◆ **WHAT IS REQUIRED**
Give the number of lines in the data below where the word "unfold" appears, and nothing besides.

◆ **EXTRACTED DATA**
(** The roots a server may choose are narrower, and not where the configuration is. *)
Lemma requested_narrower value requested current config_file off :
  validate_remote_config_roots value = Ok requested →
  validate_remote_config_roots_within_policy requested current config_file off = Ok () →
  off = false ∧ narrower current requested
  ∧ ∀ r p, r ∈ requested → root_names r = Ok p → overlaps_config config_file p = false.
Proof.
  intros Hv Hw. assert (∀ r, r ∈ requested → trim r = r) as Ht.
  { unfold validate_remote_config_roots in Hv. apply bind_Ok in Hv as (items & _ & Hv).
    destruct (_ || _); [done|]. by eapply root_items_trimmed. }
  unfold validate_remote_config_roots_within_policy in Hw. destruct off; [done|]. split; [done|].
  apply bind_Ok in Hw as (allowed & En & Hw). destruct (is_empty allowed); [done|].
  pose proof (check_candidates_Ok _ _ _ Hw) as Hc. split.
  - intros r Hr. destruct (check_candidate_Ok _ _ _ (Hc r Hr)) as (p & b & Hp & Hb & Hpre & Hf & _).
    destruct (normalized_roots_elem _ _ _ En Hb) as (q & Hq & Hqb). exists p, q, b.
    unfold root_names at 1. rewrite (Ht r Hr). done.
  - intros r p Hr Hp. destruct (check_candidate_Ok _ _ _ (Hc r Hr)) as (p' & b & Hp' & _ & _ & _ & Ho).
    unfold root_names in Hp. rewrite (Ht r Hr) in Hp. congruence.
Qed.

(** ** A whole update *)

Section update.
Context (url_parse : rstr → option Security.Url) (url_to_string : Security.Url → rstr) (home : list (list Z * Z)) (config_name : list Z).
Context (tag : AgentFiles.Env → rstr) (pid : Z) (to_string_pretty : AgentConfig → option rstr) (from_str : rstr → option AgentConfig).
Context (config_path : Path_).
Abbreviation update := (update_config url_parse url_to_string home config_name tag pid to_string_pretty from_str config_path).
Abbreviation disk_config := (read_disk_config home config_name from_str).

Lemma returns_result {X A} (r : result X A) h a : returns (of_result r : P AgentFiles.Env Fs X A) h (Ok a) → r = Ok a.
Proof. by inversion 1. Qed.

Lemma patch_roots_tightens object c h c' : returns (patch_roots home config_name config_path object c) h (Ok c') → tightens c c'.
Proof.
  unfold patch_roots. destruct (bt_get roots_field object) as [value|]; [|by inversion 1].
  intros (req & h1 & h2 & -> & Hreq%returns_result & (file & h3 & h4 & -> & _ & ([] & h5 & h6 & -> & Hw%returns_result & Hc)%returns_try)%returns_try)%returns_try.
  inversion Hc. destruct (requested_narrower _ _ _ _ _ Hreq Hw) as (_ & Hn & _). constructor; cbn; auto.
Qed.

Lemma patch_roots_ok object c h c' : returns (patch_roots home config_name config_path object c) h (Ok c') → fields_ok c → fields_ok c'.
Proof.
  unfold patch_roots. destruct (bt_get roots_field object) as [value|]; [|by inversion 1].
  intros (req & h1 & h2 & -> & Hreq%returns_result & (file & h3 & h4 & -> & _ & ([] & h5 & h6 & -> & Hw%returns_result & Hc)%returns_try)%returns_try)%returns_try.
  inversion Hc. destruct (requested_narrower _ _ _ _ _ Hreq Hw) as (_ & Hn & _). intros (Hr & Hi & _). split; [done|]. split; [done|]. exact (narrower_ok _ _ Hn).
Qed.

◆ **RESPONSE TO THIS EXERCISE**
6